▶ TASK STATEMENT
Starting with the first line below, reproduce each line exactly until you have included the one bearing "rewrite Hsh in Hrun.".

▶ RECORDS TO USE
(** C1. Whenever [resize_image] returns, for any mode and parameters,
    [resize_mask] called on a mask of the same height and width with the
    returned scale, padding and crop returns too, and the mask it returns
    has the height and width of the resized image. The extents are those
    of a non-empty array that binary64 counts exactly (below 2^53). *)
Theorem mask_shape_matches (image image' : ndarray px) (mask : ndarray Z)
    (h w : Z) (rest : list Z) (min_dim max_dim : option Z)
    (min_scale : option Py.pynum) (mode : string) (s s1 : world)
    (window : window_t) (scale : Py.pynum) (padding : loc) (crop : option crop_t) :
  shape image = h :: w :: rest ->
  shape mask = [h; w] ->
  0 < h < 2 ^ 53 -> 0 < w < 2 ^ 53 ->
  resize_image image min_dim max_dim min_scale mode s
    = (s1, Ret (image', window, scale, padding, crop)) ->
  exists s2 mask',
    resize_mask mask scale padding crop s1 = (s2, Ret mask')
    /\ shape mask' = take 2 (shape image').
Proof.
  intros Hsh Hm Hh Hw Hrun.
  destruct (String.eqb_spec mode "none") as [->|Hnone].
  - (* none *)
    unfold resize_image, bind, lift, shape2, new_list in Hrun.
    rewrite Hsh in Hrun. cbn in Hrun. injection Hrun as <- <- <- <- <- <-.
    destruct (zoom_follows_rescale image image mask h w rest (Py.PyInt 1))
      as (h' & w' & Hs' & _ & _ & Hz); try assumption; [reflexivity|].
    rewrite Hsh in Hs'. injection Hs' as <- <-.
    erewrite resize_mask_pads; [| exact Hz | apply list_lookup_middle; reflexivity].
    eexists _, _. split; [reflexivity|]. rewrite Hsh. cbn.
    f_equal; [lia | f_equal; lia].
  - apply String.eqb_neq in Hnone.
    rewrite (resize_image_unfold _ _ _ _ _ _ _ _ _ Hsh Hnone) in Hrun.
    destruct (scale_of h w min_dim max_dim min_scale mode) as [sc|]; [|discriminate].
    destruct (rescale image h w sc) as [resized|] eqn:Hres; [|discriminate].
    destruct (zoom_follows_rescale _ _ mask _ _ _ _ Hsh Hm Hh Hw Hres)
      as (h' & w' & Hs' & Hh' & Hw' & Hz).
    set (zoomed := mk_ndarray [h'; w'] _ _) in Hz.
    assert (Hzs : shape zoomed = [h'; w']) by reflexivity.
    unfold pad_or_crop in Hrun.
    destruct (mode_cases mode) as [->|[->|[->|[->|(_ & Hsq & Hp & Hc)]]]];
      try discriminate.
    + (* square *)
      cbn [String.eqb Ascii.eqb Bool.eqb] in Hrun.
      destruct max_dim as [md|].
      2:{ unfold square_mode, bind, lift, shape2 in Hrun. rewrite Hs' in Hrun.
          discriminate. }
      rewrite (square_mode_unfold _ _ _ _ _ _ _ Hs') in Hrun.
      destruct (pad px_zero resized _) as [padded|] eqn:Hpad; [|discriminate].
      cbn [obind] in Hrun. injection Hrun as <- <- <- <- <- <-.
      destruct (pad_image_then_mask resized padded zoomed h' w' rest _ _ Hs' Hzs Hpad)
        as (mask' & Hpm & Hshape).
      erewrite resize_mask_pads;
        [| exact Hz | apply list_lookup_middle; unfold entered, push_list; cbn;
                      rewrite length_app; cbn; lia].
      eexists _, mask'. split; [rewrite Hpm; reflexivity|exact Hshape].
    + (* pad64 *)
      cbn [String.eqb Ascii.eqb Bool.eqb] in Hrun.
      unfold pad64_mode, bind, lift, shape2, new_list in Hrun. rewrite Hs' in Hrun.
      destruct (as_int min_dim) as [d|]; [|discriminate].
      destruct (negb (d mod 64 =? 0)); [discriminate|].
      destruct (pad64_axis h') as [top_pad bottom_pad].
      destruct (pad64_axis w') as [left_pad right_pad].
      destruct (pad px_zero resized _) as [padded|] eqn:Hpad; [|discriminate].
      cbn in Hrun. injection Hrun as <- <- <- <- <- <-.
      destruct (pad_image_then_mask resized padded zoomed h' w' rest _ _ Hs' Hzs Hpad)
        as (mask' & Hpm & Hshape).
      erewrite resize_mask_pads;
        [| exact Hz | apply list_lookup_middle; unfold entered, push_list; cbn;
                      rewrite length_app; cbn; lia].
      eexists _, mask'. split; [rewrite Hpm; reflexivity|exact Hshape].
    + (* crop *)
      cbn [String.eqb Ascii.eqb Bool.eqb] in Hrun.
      unfold crop_mode, bind, lift, shape2 in Hrun. rewrite Hs' in Hrun.
      destruct (as_int min_dim) as [d|]; [|discriminate].
      destruct (randint 0 (h' - d) (entered s)) as [sy [y|]]; [|discriminate].
      destruct (randint 0 (w' - d) sy) as [sx [x|]]; [|discriminate].
      destruct (slice2 resized y (y + d) x (x + d)) as [cropped|] eqn:Hsl;
        [|discriminate].
      cbn in Hrun. injection Hrun as <- <- <- <- <- <-.
      destruct (slice_image_then_mask resized cropped zoomed h' w' rest _ _ _ _
                  Hs' Hzs Hsl) as (mask' & Hsm & Hshape).
      rewrite (resize_mask_crops _ _ _ _ _ _ _ _ _ Hz).
      eexists _, mask'. split; [rewrite Hsm; reflexivity|exact Hshape].
    + (* any other mode raises *)
      rewrite Hsq, Hp, Hc in Hrun. discriminate.
Qed.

▶ SOLUTION BELOW
(** C1. Whenever [resize_image] returns, for any mode and parameters,
    [resize_mask] called on a mask of the same height and width with the
    returned scale, padding and crop returns too, and the mask it returns
    has the height and width of the resized image. The extents are those
    of a non-empty array that binary64 counts exactly (below 2^53). *)
Theorem mask_shape_matches (image image' : ndarray px) (mask : ndarray Z)
    (h w : Z) (rest : list Z) (min_dim max_dim : option Z)
    (min_scale : option Py.pynum) (mode : string) (s s1 : world)
    (window : window_t) (scale : Py.pynum) (padding : loc) (crop : option crop_t) :
  shape image = h :: w :: rest ->
  shape mask = [h; w] ->
  0 < h < 2 ^ 53 -> 0 < w < 2 ^ 53 ->
  resize_image image min_dim max_dim min_scale mode s
    = (s1, Ret (image', window, scale, padding, crop)) ->
  exists s2 mask',
    resize_mask mask scale padding crop s1 = (s2, Ret mask')
    /\ shape mask' = take 2 (shape image').
Proof.
  intros Hsh Hm Hh Hw Hrun.
  destruct (String.eqb_spec mode "none") as [->|Hnone].
  - (* none *)
    unfold resize_image, bind, lift, shape2, new_list in Hrun.
    rewrite Hsh in Hrun. cbn in Hrun. injection Hrun as <- <- <- <- <- <-.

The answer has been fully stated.